SB 260 scheduled to be heard tomorrow by the Assembly Judiciary Committee.  This bill would enact the the "Climate Corporate Accountability Act".    If enacted, the bill purportedly would require large companies doing business in California to provide specified data related to the companies to provide specified greenhouse gas emissions data to the Secretary of State.  However, the bill would have an enormous impact on businesses big and small, both within and outside of California.  The reason is that the bill would require a reporting entity to disclose Scope 3 emissions.  These are indirect greenhouse gas emissions, other than indirect greenhouse gas emissions from electricity purchased and used by a reporting entity (i.e., Scope 2 emissions), from activities of a reporting entity that stem from sources that the reporting entity does not own or directly control and may include, but are not limited to, emissions associated with the reporting entity’s supply chain, business travel, employee commutes, procurement, waste, and water usage, regardless of location.  As I have previously noted, this requirement will result in duplicative and inaccurate data.  More importantly, it will burden all businesses in the supply chains of the companies targeted by SB 260.

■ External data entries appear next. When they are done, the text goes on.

(** X15. [role_required] is sound and answers a wrong role with 403:
    it returns a record only when [get_current_user] returned it and its
    role is among the allowed roles; for a record that
    [get_current_user] returns with another role it fails with status
    403; and what [get_current_user] refuses (401, or 400 for a disabled
    user) is refused in the same way, before the role is looked at. *)
Theorem role_required_guard (allowed_roles : list Ch15.Role)
    (db : gmap string Ch15.UserInDB) (token : JWT) (now : Z) :
  let result := Ch15.role_required sign allowed_roles db token now in
  (forall user, result = inl user ->
     Ch15.get_current_user sign db [] token now = inl user
     /\ Ch15.role user ∈ allowed_roles)
  /\ (forall user,
        Ch15.get_current_user sign db [] token now = inl user ->
        Ch15.role user ∉ allowed_roles ->
        exists e : HTTPException,
          result = inr e /\ status_code e = HTTP_403_FORBIDDEN)
  /\ (forall e,
        Ch15.get_current_user sign db [] token now = inr e ->
        result = inr e).
Proof.
  intros result. subst result. unfold Ch15.role_required.
  destruct (Ch15.get_current_user sign db [] token now) as [user|e] eqn:Hu.
  - split; [|split]; [| |done].
    + intros user'. case_bool_decide as Hrole; cbn; [|done].
      by intros [= <-].
    + intros user' [= <-] Hrole.
      rewrite bool_decide_eq_false_2 by done. cbn. by eexists.
  - split; [done|]. split; [done|]. by intros e' [= <-].
Qed.

End IssuedTokens.

Section LoginAndEndpoints.
Import Jose Fastapi.
Context {ucd : Py.Unicode}.
Variable sign : string -> string -> gmap string ClaimVal -> string.
Variable pwd_verify : string -> string -> bool.
Variable pwd_hash : string -> string.

(** The token that a successful login of chapter 15 issues. *)
Lemma login15_token (db : gmap string Ch15.UserInDB)
    (form_data : Ch15.OAuth2PasswordRequestForm) (now : Z)
    (user : Ch15.UserInDB) :
  db !! Ch15.form_username form_data = Some user ->
  pwd_verify (Ch15.form_password form_data) (Ch15.hashed_password user)
  = true ->
  Ch15.login_for_access_token sign pwd_verify db form_data now
  = inl {| Ch15.access_token :=
             Ch15.create_access_token sign
               (<["scopes" :=
                    CList (CStr <$> filter (fun scope =>
                                              scope ∈ Ch15.scopes user)
                                      (Ch15.form_scopes form_data))]>
                  {["sub" := CStr (Ch15.username user)]})
               (Some (timedelta_minutes Ch15.ACCESS_TOKEN_EXPIRE_MINUTES))
               now;
           Ch15.token_type := "bearer" |}.
Proof.
  intros Hdb Hpwd.
  unfold Ch15.login_for_access_token, Ch15.authenticate_user,
    Ch15.verify_password, Ch15.get_user.
  by rewrite Hdb, Hpwd.
Qed.

(** X16. Login does not tell an unknown user from a wrong password: in
    both chapters, whenever the login fails it fails with one and the
    same 401 error, and it fails exactly when the name is not in the user
    store or the password does not verify against the stored hash. *)
Theorem login_failure_is_uniform (db15 : gmap string Ch15.UserInDB)
    (form_data : Ch15.OAuth2PasswordRequestForm)
    (db14 : gmap string Ch14.UserInDB) (username password : string)
    (now : Z) :
  let login15 :=
    Ch15.login_for_access_token sign pwd_verify db15 form_data now in
  let login14 :=
    Ch14.login_for_access_token sign pwd_verify db14 username password now in
  (login15
   = inr {| status_code := HTTP_401_UNAUTHORIZED;
            detail := "사용자명 또는 비밀번호가 올바르지 않습니다";
            headers := Some [("WWW-Authenticate", "Bearer")] |}
   \/ exists tok, login15 = inl tok)
  /\ ((exists tok, login15 = inl tok) <->
      exists user, db15 !! Ch15.form_username form_data = Some user
        /\ pwd_verify (Ch15.form_password form_data)
             (Ch15.hashed_password user) = true)
  /\ (login14
      = inr {| status_code := HTTP_401_UNAUTHORIZED;
               detail := "사용자명 또는 비밀번호가 올바르지 않습니다.";
               headers := Some [("WWW-Authenticate", "Bearer")] |}
      \/ exists tok, login14 = inl tok)
  /\ ((exists tok, login14 = inl tok) <->
      exists user, db14 !! username = Some user
        /\ pwd_verify password (Ch14.hashed_password user) = true).
Proof.
  intros login15 login14. subst login15 login14.
  unfold Ch15.login_for_access_token, Ch15.authenticate_user,
    Ch15.verify_password, Ch15.get_user,
    Ch14.login_for_access_token, Ch14.authenticate_user,
    Ch14.verify_password, Ch14.get_user.
  split; [|split; [|split]].
  - destruct (db15 !! _) as [user|]; [|by left].
    destruct (pwd_verify _ _); [right; by eexists|by left].
  - destruct (db15 !! _) as [user|].
    + destruct (pwd_verify _ _) eqn:Hp; cbn.
      * split; [intros _; by exists user|intros _; by eexists].
      * split; [by intros [tok ?]|]. intros (user' & [= <-] & Hp').
        congruence.
    + split; [by intros [tok ?]|by intros (user' & ? & _)].
  - destruct (db14 !! _) as [user|]; [|by left].
    destruct (pwd_verify _ _); [right; by eexists|by left].
  - destruct (db14 !! _) as [user|].
    + destruct (pwd_verify _ _) eqn:Hp; cbn.
      * split; [intros _; by exists user|intros _; by eexists].
      * split; [by intros [tok ?]|]. intros (user' & [= <-] & Hp').
        congruence.
    + split; [by intros [tok ?]|by intros (user' & ? & _)].
Qed.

I was distressed to see that the analysis prepared for tomorrow's hearing omits any discussion of two significant constitutional problems that the bill engenders. First, SB 260 infringes on the constitutional guaranty of free speech because it compels speech.  Second, it violates the "dormant commerce clause" of the U.S. Constitution by imposing a significant burden on interstate commerce.  Although I sent these concerns to the Judiciary Committee staff (and the author), they are not mentioned in the analysis.  It is indeed unfortunate that the committee members are again being left in the dark.